• _To do_
Copy every line that holds the string "eapply" from the data below.

• _Data for the task_
= = = =
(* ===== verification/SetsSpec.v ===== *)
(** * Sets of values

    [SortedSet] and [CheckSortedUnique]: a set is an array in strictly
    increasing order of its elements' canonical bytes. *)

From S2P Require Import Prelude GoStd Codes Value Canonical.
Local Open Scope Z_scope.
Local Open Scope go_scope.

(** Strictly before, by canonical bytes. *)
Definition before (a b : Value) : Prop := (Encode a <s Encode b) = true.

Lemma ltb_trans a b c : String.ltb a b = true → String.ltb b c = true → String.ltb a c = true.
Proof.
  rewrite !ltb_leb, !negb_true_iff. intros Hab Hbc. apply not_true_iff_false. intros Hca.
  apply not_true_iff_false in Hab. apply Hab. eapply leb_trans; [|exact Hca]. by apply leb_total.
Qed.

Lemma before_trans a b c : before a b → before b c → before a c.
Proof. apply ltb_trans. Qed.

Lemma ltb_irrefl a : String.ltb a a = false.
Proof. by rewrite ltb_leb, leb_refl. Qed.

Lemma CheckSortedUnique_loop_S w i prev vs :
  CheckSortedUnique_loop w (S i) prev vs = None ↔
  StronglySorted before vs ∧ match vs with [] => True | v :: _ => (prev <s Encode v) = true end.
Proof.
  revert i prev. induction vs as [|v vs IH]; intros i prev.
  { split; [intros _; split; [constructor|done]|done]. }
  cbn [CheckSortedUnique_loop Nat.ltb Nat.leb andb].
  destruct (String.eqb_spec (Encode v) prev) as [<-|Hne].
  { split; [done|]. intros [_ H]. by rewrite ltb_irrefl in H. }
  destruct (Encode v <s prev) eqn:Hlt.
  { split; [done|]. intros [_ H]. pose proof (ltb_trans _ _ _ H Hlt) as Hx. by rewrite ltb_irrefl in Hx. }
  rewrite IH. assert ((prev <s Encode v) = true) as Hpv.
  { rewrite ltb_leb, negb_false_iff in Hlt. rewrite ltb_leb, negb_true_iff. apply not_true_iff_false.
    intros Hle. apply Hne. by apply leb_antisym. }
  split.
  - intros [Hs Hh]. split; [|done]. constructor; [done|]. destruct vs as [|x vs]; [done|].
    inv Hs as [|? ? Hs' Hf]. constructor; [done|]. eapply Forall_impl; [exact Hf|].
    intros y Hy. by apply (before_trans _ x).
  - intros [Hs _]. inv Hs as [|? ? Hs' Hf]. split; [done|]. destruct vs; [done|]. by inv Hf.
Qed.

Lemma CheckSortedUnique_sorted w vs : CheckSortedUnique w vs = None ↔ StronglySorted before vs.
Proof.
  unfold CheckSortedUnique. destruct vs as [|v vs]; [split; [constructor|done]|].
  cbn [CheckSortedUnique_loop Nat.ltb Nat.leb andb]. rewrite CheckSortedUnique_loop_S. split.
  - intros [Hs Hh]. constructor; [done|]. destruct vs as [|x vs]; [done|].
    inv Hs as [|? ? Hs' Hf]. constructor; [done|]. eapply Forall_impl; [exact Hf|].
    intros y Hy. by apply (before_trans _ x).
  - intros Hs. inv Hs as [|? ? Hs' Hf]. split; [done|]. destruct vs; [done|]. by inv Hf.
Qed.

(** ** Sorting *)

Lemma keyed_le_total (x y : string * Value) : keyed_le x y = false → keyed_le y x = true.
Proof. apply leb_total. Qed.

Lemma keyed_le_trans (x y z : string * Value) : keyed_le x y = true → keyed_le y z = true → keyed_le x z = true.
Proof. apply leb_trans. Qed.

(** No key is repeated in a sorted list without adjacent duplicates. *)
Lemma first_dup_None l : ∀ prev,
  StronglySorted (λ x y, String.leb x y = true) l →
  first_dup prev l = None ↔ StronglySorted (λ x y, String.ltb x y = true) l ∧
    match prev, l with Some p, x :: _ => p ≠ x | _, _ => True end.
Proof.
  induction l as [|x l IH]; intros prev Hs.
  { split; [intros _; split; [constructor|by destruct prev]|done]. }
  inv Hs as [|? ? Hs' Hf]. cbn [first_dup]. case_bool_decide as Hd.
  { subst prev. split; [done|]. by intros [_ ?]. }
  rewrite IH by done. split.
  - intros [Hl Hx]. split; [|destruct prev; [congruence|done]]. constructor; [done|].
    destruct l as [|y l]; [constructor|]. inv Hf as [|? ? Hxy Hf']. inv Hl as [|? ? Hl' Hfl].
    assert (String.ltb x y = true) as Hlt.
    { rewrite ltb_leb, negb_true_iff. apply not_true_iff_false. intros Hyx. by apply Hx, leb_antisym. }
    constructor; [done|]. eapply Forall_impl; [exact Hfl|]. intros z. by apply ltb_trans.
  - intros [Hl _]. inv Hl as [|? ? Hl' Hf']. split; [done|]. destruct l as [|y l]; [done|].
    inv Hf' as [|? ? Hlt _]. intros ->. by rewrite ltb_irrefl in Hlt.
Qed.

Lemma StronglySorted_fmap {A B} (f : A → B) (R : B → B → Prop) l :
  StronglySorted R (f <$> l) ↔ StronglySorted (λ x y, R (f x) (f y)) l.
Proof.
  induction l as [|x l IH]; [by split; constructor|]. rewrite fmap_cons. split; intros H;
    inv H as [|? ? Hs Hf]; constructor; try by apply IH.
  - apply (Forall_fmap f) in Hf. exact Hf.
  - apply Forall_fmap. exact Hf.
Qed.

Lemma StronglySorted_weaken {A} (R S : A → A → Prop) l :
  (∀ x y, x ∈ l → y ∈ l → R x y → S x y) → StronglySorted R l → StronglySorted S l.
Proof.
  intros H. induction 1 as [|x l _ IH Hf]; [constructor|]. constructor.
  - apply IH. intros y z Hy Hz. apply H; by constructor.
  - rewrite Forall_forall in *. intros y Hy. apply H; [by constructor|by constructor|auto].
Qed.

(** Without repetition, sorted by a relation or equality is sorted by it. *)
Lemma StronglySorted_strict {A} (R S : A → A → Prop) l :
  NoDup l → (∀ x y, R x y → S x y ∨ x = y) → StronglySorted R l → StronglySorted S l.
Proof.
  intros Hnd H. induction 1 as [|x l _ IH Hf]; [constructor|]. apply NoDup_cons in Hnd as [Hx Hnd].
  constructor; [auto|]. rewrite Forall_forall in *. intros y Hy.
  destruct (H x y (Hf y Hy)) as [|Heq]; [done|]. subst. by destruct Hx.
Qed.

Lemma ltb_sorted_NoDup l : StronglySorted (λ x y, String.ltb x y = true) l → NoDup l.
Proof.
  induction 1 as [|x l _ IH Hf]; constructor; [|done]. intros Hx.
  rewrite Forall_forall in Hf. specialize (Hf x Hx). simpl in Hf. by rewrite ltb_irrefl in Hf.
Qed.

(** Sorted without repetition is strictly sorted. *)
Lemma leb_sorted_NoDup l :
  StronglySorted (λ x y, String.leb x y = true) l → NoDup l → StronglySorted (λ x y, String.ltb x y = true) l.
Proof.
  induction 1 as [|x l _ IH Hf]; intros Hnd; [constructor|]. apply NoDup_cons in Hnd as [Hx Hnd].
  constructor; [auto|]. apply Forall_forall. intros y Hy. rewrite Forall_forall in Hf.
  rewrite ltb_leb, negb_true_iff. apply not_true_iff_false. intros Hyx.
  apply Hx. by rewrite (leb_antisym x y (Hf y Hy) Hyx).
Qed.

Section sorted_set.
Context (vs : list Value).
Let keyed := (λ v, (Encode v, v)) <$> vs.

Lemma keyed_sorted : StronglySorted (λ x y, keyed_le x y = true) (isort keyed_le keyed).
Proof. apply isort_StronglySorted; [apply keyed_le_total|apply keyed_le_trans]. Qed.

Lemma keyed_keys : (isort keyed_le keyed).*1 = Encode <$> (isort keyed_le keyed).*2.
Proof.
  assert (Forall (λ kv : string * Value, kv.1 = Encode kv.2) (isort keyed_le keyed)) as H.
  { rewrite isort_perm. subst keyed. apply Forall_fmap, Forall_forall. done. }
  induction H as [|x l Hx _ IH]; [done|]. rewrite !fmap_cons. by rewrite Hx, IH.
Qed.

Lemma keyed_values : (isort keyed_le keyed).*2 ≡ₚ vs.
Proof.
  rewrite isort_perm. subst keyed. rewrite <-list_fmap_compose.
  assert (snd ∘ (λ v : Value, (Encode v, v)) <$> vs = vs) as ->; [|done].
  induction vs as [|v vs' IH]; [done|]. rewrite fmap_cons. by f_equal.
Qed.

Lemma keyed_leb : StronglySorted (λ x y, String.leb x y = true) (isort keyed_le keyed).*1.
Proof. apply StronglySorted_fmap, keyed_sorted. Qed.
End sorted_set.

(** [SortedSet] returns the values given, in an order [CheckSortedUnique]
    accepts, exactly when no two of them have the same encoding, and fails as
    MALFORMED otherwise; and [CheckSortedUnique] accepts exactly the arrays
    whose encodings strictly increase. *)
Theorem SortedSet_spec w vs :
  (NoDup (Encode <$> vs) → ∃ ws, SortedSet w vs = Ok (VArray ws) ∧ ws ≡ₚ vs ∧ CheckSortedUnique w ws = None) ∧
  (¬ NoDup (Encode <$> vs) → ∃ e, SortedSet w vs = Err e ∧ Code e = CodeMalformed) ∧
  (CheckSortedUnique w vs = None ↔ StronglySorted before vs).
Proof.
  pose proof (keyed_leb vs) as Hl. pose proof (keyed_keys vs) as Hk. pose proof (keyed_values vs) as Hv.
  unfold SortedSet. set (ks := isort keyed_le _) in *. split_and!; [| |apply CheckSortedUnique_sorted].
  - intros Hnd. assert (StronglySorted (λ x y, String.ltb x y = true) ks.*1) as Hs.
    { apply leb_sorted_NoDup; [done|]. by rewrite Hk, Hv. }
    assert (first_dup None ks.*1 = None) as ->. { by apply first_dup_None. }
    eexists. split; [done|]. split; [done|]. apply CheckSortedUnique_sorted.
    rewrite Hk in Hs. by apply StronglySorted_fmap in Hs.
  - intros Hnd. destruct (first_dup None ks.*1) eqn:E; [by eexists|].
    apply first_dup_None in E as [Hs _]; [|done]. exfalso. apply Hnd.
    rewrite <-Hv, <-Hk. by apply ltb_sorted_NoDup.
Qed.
= = = =
• _Written solution_
  apply not_true_iff_false in Hab. apply Hab. eapply leb_trans; [|exact Hca]. by apply leb_total.
    inv Hs as [|? ? Hs' Hf]. constructor; [done|]. eapply Forall_impl; [exact Hf|].
    inv Hs as [|? ? Hs' Hf]. constructor; [done|]. eapply Forall_impl; [exact Hf|].
    constructor; [done|]. eapply Forall_impl; [exact Hfl|]. intros z. by apply ltb_trans.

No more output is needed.